Y sin dar tiempo a que el ama de gobierno, aterrada, pudiese intervenir, ya se había arrodillado y frotaba rápidamente el entarimado con una barrita de una sustancia parecida al cosmético negro. A los pocos instantes la mancha había desaparecido sin dejar rastro.

—Ya sabía yo que el Pinkerton la borraría —exclamó en tono triunfal, paseando la mirada sobre su familia llena de admiración.

Pero apenas había pronunciado aquellas palabras cuando un relámpago iluminó la estancia sombría y el retumbar del trueno levantó a todos, menos a la señora Umney, que se desmayó.

—¡Qué clima más atroz! —dijo tranquilamente el ministro, encendiendo un largo veguero—. Creo que el país de los abuelos está tan lleno de gente, que no hay buen tiempo bastante para todos. Siempre opiné que lo mejor que pueden hacer los ingleses es emigrar.

 

—Querido Hiram —replicó la señora Otis—, ¿qué podemos hacer con una mujer que se desmaya?

—Descontaremos eso de su salario. Así no se volverá a desmayar.

En efecto, la señora Umney no tardó en volver en sí.
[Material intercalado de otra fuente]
(* ===== verification/DesyncProps.v ===== *)
(** The properties of desync.c, with their witnesses. *)
From S2P Require Import Prelude CMem Sys Mpool PktTls PktHttp PktFake State Conev Desync.
From S2P Require Import StateFacts TimerFacts BufFacts PoolFacts PktTlsFacts PktHttpFacts DesyncFacts.
From S2P Require Import Socks Extend Proxy PoolProps.
#[local] Open Scope Z_scope.
#[local] Open Scope list_scope.

(** A connection whose first bytes are about to be sent: the remote event [val]
    (descriptor [fd]), its client [q] with the group [dp], the bytes received. *)
Record first_send (w : world) (val q bid : nat) (fd : Z) (dp : desync_params) (b : buffer) (np : Z) : Prop := {
  fs_val : exists e, pl_items (w_pool w) !! val = Some e /\ ev_fd e = fd /\ ev_pair e = Some q /\
    ev_restore_fake e = None;
  fs_pair : exists pe d, pl_items (w_pool w) !! q = Some pe /\ ev_dp pe = Some d /\ w_dps w !! d = Some dp /\
    ev_round_sent pe = 0 /\ ev_part_sent pe = 0;
  fs_buf : w_bufs w !! bid = Some b;
  fs_data : bytes_ok (b_data b) /\ zlen (b_data b) = b_size b /\ b_size b < 2 ^ 63;
  fs_np : 0 <= b_offset b <= np /\ np <= b_size b;
  fs_timers : exists l, timers_ok (w_pool w) l;
}.

Section desync.
Context {CA : CharAbi} {OS : Os}.

(** What [desync] did: [ret] bytes it reports, [k] bytes of the buffer it leaves
    behind, from the offset on, in the server's stream. *)
Record desynced (fd off : Z) (h : hist) (ret n : Z) (buffer : list Z) (h' : hist) (k : Z) : Prop := {
  dn_ret : -1 <= ret <= n - off;
  dn_sent : 0 <= k <= n - off;
  dn_stream : stream fd h' = stream fd h ++ slice buffer off k;
  (** all it reports is in the stream, unless the last [send] was short *)
  dn_exact : ret = -1 \/ ret = k \/ (ret = n - off /\ k < ret /\
    exists lp r h0, h' = (CSend fd (slice buffer lp (n - lp)) 0, r) :: h0 /\ 0 <= rv r < n - lp);
}.

Lemma wpp_desync val q bid fd dp b np w h :
  sends_ok -> (forall h, 0 < rv (os_reply h CTimeMs) + pr_await_int (w_params w)) ->
  plain_group dp -> first_send w val q bid fd dp b np ->
  wpp (desync val bid np) w h (fun '(ret, n, _) w' h' =>
    exists buffer k, w_bufs w' !! bid = Some (b <| b_data := buffer |>) /\
      np <= n <= b_size b /\ zlen buffer = b_size b /\ desynced fd (b_offset b) h ret n buffer h' k).
Proof.
  intros Hsend Hclock Hpl [(e & He & Efd & Eq & Erf) (pe & d & Hpe & Ed & Hd & Ers & Eps) Hbuf
    (Hb & Hz & Hmax) (Hoff & Hnp) (l & Hl)].
  unfold desync. apply wpp_bind. eapply wpp_gev; [exact He|]. apply wpp_bind. eapply wpp_deref; [exact Eq|].
  apply wpp_bind. eapply wpp_gev; [exact Hpe|]. apply wpp_bind. eapply wpp_deref; [exact Ed|].
  apply wpp_bind. eapply wpp_gdp; [exact Hd|]. apply wpp_bind. eapply wpp_gbuf; [exact Hbuf|].
  rewrite Ers. change (truthy 0) with false. cbv iota. cbv zeta.
  apply wpp_bind, wpp_bind, wpp_lift, wp_init_proto_info; [done|lia|]. intros info0.
  apply wpp_bind. eapply wpp_mono; [apply (wpp_tamp (b_size b) np); [done|lia|done|done|lia|done]|].
  intros [[buffer n] info] w1 h1 [-> (Hb1 & Hz1 & Hn & E1)].
  apply wpp_bind. eapply wpp_mbuf; [exact Hbuf|]. apply wpp_ret.
  set (b1 := b <| b_data := buffer |>). set (w2 := upd_buf bid b1 w).
  rewrite Efd, Eps. set (c := Dctx _ _ _ _ _ _ _ _ _ _).
  assert (Hs : sending w2 val q bid b1).
  { split; [by exists e|by eexists|simpl; by rewrite lookup_insert_eq|by exists l]. }
  apply wpp_bind. eapply wpp_mono.
  { apply (wpp_parts_loop c b1 (w_params w) (stream fd h)); [done|done|exact Hb1|by symmetry|simpl; lia|simpl; lia|done
      |by split| |simpl; lia|done|by destruct Hpl|done|lia].
    simpl. by rewrite E1, Z.sub_diag, slice_0, app_nil_r. }
  intros o w3 h3 [Hb3 Ho]. unfold c in Ho, Hb3. simpl in Ho, Hb3.
  assert (Hres : forall (ret : Z) (wait : bool) h' k, desynced fd (b_offset b) h ret n buffer h' k ->
    wpp (mret (ret, n, wait)) w3 h' (fun '(ret, n, _) w' h' => exists buffer k,
      w_bufs w' !! bid = Some (b <| b_data := buffer |>) /\ np <= n <= b_size b /\ zlen buffer = b_size b /\
      desynced fd (b_offset b) h ret n buffer h' k)).
  { intros ret wait h' k Hd'. apply wpp_ret. exists buffer, k. repeat (split; [done|]). done. }
  destruct o as [[ret wait]|lp].
  - destruct Ho as (k & Hret & Hk & Hu). apply (Hres _ _ _ k). split; [lia|done| |destruct Hret; auto].
    by replace (b_offset b + k - b_offset b) with k in Hu by lia.
  - destruct Ho as (Hlp & Hu).
    assert (Hstay : forall ret, ret = -1 \/ ret = lp - b_offset b -> forall h', stream fd h' = stream fd h3 ->
      desynced fd (b_offset b) h ret n buffer h' (lp - b_offset b)).
    { intros ret Hret h' E'. split; [lia|lia|congruence|]. destruct Hret; auto. }
    destruct (Z.ltb_spec lp n); [|apply (Hres _ _ _ (lp - b_offset b)), Hstay; [right; lia|done]].
    apply wpp_bind. eapply wpp_gbuf; [exact Hb3|].
    apply (wpp_assoc (lift (rd_list buffer lp (n - lp))) (fun d => send_ fd d 0)).
    apply wpp_bind, wpp_send_plain; [done|lia|lia|simpl; lia|]. intros s h4 [Hs4 E4] (r & -> & ->).
    destruct (Z.ltb_spec (rv r) 0).
    + apply wpp_bind, wpp_errno. rewrite Z.max_l, slice_0, app_nil_r in E4 by lia.
      destruct (_ =? EAGAIN); apply (Hres _ _ _ (lp - b_offset b)), Hstay; auto.
    + rewrite Z.max_r in E4 by lia. change (b_offset b1) with (b_offset b).
      apply (Hres _ _ _ (lp - b_offset b + rv r)). split; [lia|lia| |].
      * rewrite E4, Hu, <- app_assoc. f_equal.
        replace lp with (b_offset b + (lp - b_offset b)) at 2 by lia. rewrite slice_app by lia. done.
      * right. destruct (decide (rv r = n - lp)); [left; lia|right]. split; [lia|]. split; [lia|].
        exists lp, r, h3. split; [done|lia].
Qed.
End desync.

(** ** A connection with two parts, and what [on_tunnel] makes of it *)
Fixpoint sends (h : hist) : Z :=
  match h with [] => 0 | (CSend _ _ _, _) :: h => sends h + 1 | _ :: h => sends h end.
(** the first [send] takes all, the second as [second] says, the others all *)
Definition os2 (second : Z -> ret) : Os := fun h c => match c with
  | CSend _ d _ => if sends h =? 1 then second (zlen d) else Ret (zlen d) 0 []
  | CTimeMs => Ret (1000 + zlen h) 0 []
  | CMalloc _ => Ret 64 0 []
  | CRecv _ _ => Ret (-1) EAGAIN []
  | _ => Ret 0 0 []
  end.
Definition os_all : Os := os2 (fun n => Ret n 0 []).

Definition group2 : desync_params :=
  desync_params0 <| dp_parts := [Part DESYNC_SPLIT 0 2 1 0; Part DESYNC_DISORDER 0 4 1 0] |>.
Definition buff6 : buffer := Buffer 16 0 6 None ([11; 12; 13; 14; 15; 16] ++ replicate 10 0).
Definition set_item (i : nat) (f : eval -> eval) (w : world) : world :=
  w <| w_pool := (w_pool w) <| pl_items := alter f i (pl_items (w_pool w)) |> |>.
(** item 0 is the client (descriptor 11), item 1 the server's side (12) *)
Definition sending_world : world :=
  set_item 0 (fun e => e <| ev_dp := Some 0%nat |> <| ev_recv_count := 60 |> <| ev_buff := Some 7%nat |>)
    (set_item 1 (fun e => e <| ev_flag := FLAG_CONN |>) pair_world)
    <| w_dps := {[0%nat := group2]} |> <| w_bufs := {[7%nat := buff6]} |> <| w_fresh := 8%nat |>
    <| w_params := params0 <| pr_bfsize := 16 |> <| pr_def_ttl := 64 |> |>.

Lemma set_item_timers i f w l :
  (forall e, tv_fields (f e) = tv_fields e) -> timers_ok (w_pool w) l -> timers_ok (w_pool (set_item i f w)) l.
Proof.
  intros Hf Hl. eapply timers_ok_ext; [| | |exact Hl]; [|done|done]. intros j. simpl.
  destruct (decide (j = i)) as [->|].
  - rewrite list_lookup_alter_eq. destruct (pl_items (w_pool w) !! i); simpl; [by rewrite Hf|done].
  - by rewrite list_lookup_alter_ne.
Qed.

Lemma sending_world_ready : first_send sending_world 1 0 7 12 group2 buff6 6.
Proof.
  split.
  - eexists. split; [vm_compute; reflexivity|]. done.
  - eexists _, 0%nat. split; [vm_compute; reflexivity|]. done.
  - done.
  - split; [|done]. repeat constructor; vm_compute; congruence.
  - vm_compute. repeat split; congruence.
  - exists []. apply (set_item_timers 0); [done|]. apply (set_item_timers 1); [done|].
    apply (pi_timers _ _ _ _ pair_world_inv).
Qed.
Lemma group2_plain : plain_group group2.
Proof. repeat split; try done; repeat constructor; done. Qed.

(** C1: the desync methods keep the bytes. On the first bytes of a connection, for any
    group without decoys and random positions (splits, reordering by TTL,
    out-of-band bytes, TLS record splitting, repeats) and any answers of the
    kernel, [desync] returns, the in-band bytes the server's socket got are, in
    order and each once, a prefix of what lies in the buffer from the offset on,
    and the count it reports is exactly that, unless the last, plain [send] was
    short. *)
Theorem desync_sends_in_order {CA : CharAbi} {OS : Os} val q bid fd dp b np w h :
  sends_ok -> (forall h, 0 < rv (os_reply h CTimeMs) + pr_await_int (w_params w)) ->
  plain_group dp -> first_send w val q bid fd dp b np ->
  exists ret n wait w' h' buffer k, desync val bid np w h = Ok ((ret, n, wait), w', h') /\
    w_bufs w' !! bid = Some (b <| b_data := buffer |>) /\ np <= n <= b_size b /\ zlen buffer = b_size b /\
    -1 <= ret <= n - b_offset b /\ 0 <= k <= n - b_offset b /\
    stream fd h' = stream fd h ++ slice buffer (b_offset b) k /\
    (ret = -1 \/ ret = k \/ (ret = n - b_offset b /\ k < ret /\
      exists lp r h0, h' = (CSend fd (slice buffer lp (n - lp)) 0, r) :: h0 /\ 0 <= rv r < n - lp)).
Proof.
  intros H1 H2 H3 H4. destruct (wpp_inv _ _ _ _ (wpp_desync val q bid fd dp b np w h H1 H2 H3 H4))
    as ([[ret n] wait] & w' & h' & E & buffer & k & ? & ? & ? & []).
  exists ret, n, wait, w', h', buffer, k. by repeat (split; [done|]).
Qed.

Lemma desync_sends_in_order_witness :
  exists w' h', desync (CA := true) (OS := os_all) 1 7 6 sending_world [] = Ok ((6, 6, false), w', h') /\
    stream 12 h' = [11; 12; 13; 14; 15; 16].
Proof.
  destruct (desync_sends_in_order (CA := true) (OS := os_all) 1 0 7 12 group2 buff6 6 sending_world [])
    as (ret & n & wait & w' & h' & buffer & k & E & _ & _ & _ & _ & _ & Es & _).
  - intros h fd d fl. cbn -[zlen]. pose proof (zlen_nonneg d). destruct (_ =? _); cbn -[zlen]; lia.
  - intros h. cbn -[zlen]. pose proof (zlen_nonneg h). lia.
  - exact group2_plain.
  - exact sending_world_ready.
  - exists w', h'. assert (Er : match desync (CA := true) (OS := os_all) 1 7 6 sending_world [] with
        Ok (a, _, h) => (a, stream 12 h) | _ => (0, 0, true, []) end = (ret, n, wait, stream 12 h')) by (by rewrite E).
    vm_compute in Er. injection Er as <- <- <- Er. by split.
Defined.



(** The tail of the request is lost when the last [send] is short: [desync]
    reports all the bytes as sent. *)
Theorem short_last_send_is_lost {CA : CharAbi} :
  let OS := os2 (fun _ => Ret 1 0 []) in
  let w := sending_world <| w_dps := {[0%nat := group2 <| dp_parts := [Part DESYNC_SPLIT 0 2 1 0] |>]} |> in
  exists w' h', desync 1 7 6 w [] = Ok ((6, 6, false), w', h') /\ stream 12 h' = [11; 12; 13].
Proof. do 2 eexists. split; vm_compute; reflexivity. Qed.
Sin embargo, se veía que estaba conmovida hondamente, y con voz solemne advirtió a la señora Otis que algún contratiempo iba a ocurrir en la casa.

—Señores, he visto con mis propios ojos unas cosas… que pondrían los pelos de punta a un cristiano. Y durante noches y noches no he podido pegar los ojos a causa de las cosas terribles que pasaban aquí.

A pesar de lo cual, el señor Otis y su esposa aseguraron a la buena mujer que no tenían miedo de ninguno de los fantasmas. La vieja ama de llaves, después de haber impetrado la bendición de la Providencia sobre sus nuevos amos y de discutir la posibilidad de un aumento de salario, se retiró a su habitación renqueando.